(Collected data)
Lemma dying_owns s c pm l :
  vctx_ok s c pm l -> 0x6000 <= hhdm_offset s ->
  process_owns (dying s c pm) 0x5010 c pm l [] 0x5000 0x6000 0x110.
Proof.
  intros Hok Hh. set (s1 := set_mem (store64 (mem s) 0x5000 0x110) s).
  assert (Hm : forall a, hhdm_offset s <= a -> load8 (mem s1) a = load8 (mem s) a).
  { intros a Ha. apply load8_store64_out. lia. }
  assert (Hok1 : vctx_ok s1 c pm l).
  { pose proof (vc_inv _ _ _ _ Hok) as Hi.
    destruct (fa_client s s1 Hi eq_refl eq_refl) as [Hi1 Ho1].
    { intros a Ha Hne. by destruct Hne; apply Hm. }
    apply (vctx_ok_grown s); [done..|]. split; [done|intros g; apply Ho1|].
    intros u a Hu Ha. apply Hm. destruct (client_page_bounds s u Hi Hu) as (Hle & _).
    unfold in_range in Ha. lia. }
  split.
  - by apply (vctx_same_memory s1).
  - split; [split; [discriminate|reflexivity]|cbn; discriminate|reflexivity].
  - exact Hh.
  - split; [|discriminate]. apply load64_store64_id. lia.
  - unfold sizeof_block. lia.
  - intros a k Hin. by apply not_elem_of_nil in Hin.
Qed.
End Dying.

Lemma vs2_root : pagemap_ok vs2 root0 /\ 0x6000 <= hhdm_offset vs2.
Proof.
  assert (H : negb (root0 =? NULL) && IS_PAGE_ALIGNED (PHYSICAL (hhdm_offset vs2) root0)
    && (0x6000 <=? hhdm_offset vs2) = true) by (vm_compute; reflexivity).
  apply andb_true_iff in H as [H H3]. apply andb_true_iff in H as [H1 H2].
  apply negb_true_iff in H1.
  exact (conj (conj (proj1 (Z.eqb_neq _ _) H1) H2) (proj1 (Z.leb_le _ _) H3)).
Qed.

Lemma dying_pcbs s c pm j q :
  rr_procs dying_rr !! j = Some q -> p_pid (pcb_at (dying s c pm) q) = p_pid (pcb_at (dying s c pm) 0x5010) ->
  j = 1%nat.
Proof.
  destruct j as [|[|j]]; intros Hq; [injection Hq as <-; discriminate|reflexivity|discriminate Hq].
Qed.

Lemma dying_pcb_at s c pm : pcb_at (dying s c pm) 0x5010 = dying_pcb c pm.
Proof. reflexivity. Qed.

Lemma terminate_reaps_witness :
  rr_reap (regs_at 0x104) dying_rr =
    (regs_at 0x104, RR [0x7000] 0 (<[0x7000 := regs_at 0x104]> {[0x5010 := regs_at 0x200]})) /\
  wp (sched_terminate 10 zero_ctx (p_pid (pcb_at (dying vs2 ctx0 root0) 0x5010)) ;;;
      sched_tick 10 (Some (regs_at 0x104))) (fun r s' =>
    r = Some (rr_reap (regs_at 0x104) dying_rr).1 /\ rr_rel 0 s' (rr_reap (regs_at 0x104) dying_rr).2 /\
    process_freed (dying vs2 ctx0 root0) 0x5010 ctx0 root0 [reg0; reg1] [] 0x5000 0x6000 0x110 s')
    (dying vs2 ctx0 root0).
Proof.
  split; [reflexivity|]. destruct vs2_root as [Hpm Hh].
  apply (terminate_reaps 10 zero_ctx 0 (dying vs2 ctx0 root0) dying_rr (regs_at 0x104) 0x5010
    ctx0 root0 [reg0; reg1] [] 0x5000 0x6000 0x110 [0x7000] [] (dying_rel vs2 ctx0 root0 Hpm)
    eq_refl eq_refl (dying_pcbs vs2 ctx0 root0) (dying_owns vs2 ctx0 root0 [reg0; reg1] vs2_ok Hh)
    (f_equal p_vctx (dying_pcb_at vs2 ctx0 root0)) (f_equal p_pagemap (dying_pcb_at vs2 ctx0 root0))).
  - cbn. lia.
  - cbn. lia.
Defined.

■ Task directions:
Using the entries above, give again each line from the one containing "destruct j as" through the last line, exactly and only those.

■ Output of the task:
  destruct j as [|[|j]]; intros Hq; [injection Hq as <-; discriminate|reflexivity|discriminate Hq].
Qed.

Lemma dying_pcb_at s c pm : pcb_at (dying s c pm) 0x5010 = dying_pcb c pm.
Proof. reflexivity. Qed.

Lemma terminate_reaps_witness :
  rr_reap (regs_at 0x104) dying_rr =
    (regs_at 0x104, RR [0x7000] 0 (<[0x7000 := regs_at 0x104]> {[0x5010 := regs_at 0x200]})) /\
  wp (sched_terminate 10 zero_ctx (p_pid (pcb_at (dying vs2 ctx0 root0) 0x5010)) ;;;
      sched_tick 10 (Some (regs_at 0x104))) (fun r s' =>
    r = Some (rr_reap (regs_at 0x104) dying_rr).1 /\ rr_rel 0 s' (rr_reap (regs_at 0x104) dying_rr).2 /\
    process_freed (dying vs2 ctx0 root0) 0x5010 ctx0 root0 [reg0; reg1] [] 0x5000 0x6000 0x110 s')
    (dying vs2 ctx0 root0).
Proof.
  split; [reflexivity|]. destruct vs2_root as [Hpm Hh].
  apply (terminate_reaps 10 zero_ctx 0 (dying vs2 ctx0 root0) dying_rr (regs_at 0x104) 0x5010
    ctx0 root0 [reg0; reg1] [] 0x5000 0x6000 0x110 [0x7000] [] (dying_rel vs2 ctx0 root0 Hpm)
    eq_refl eq_refl (dying_pcbs vs2 ctx0 root0) (dying_owns vs2 ctx0 root0 [reg0; reg1] vs2_ok Hh)
    (f_equal p_vctx (dying_pcb_at vs2 ctx0 root0)) (f_equal p_pagemap (dying_pcb_at vs2 ctx0 root0))).
  - cbn. lia.
  - cbn. lia.
Defined.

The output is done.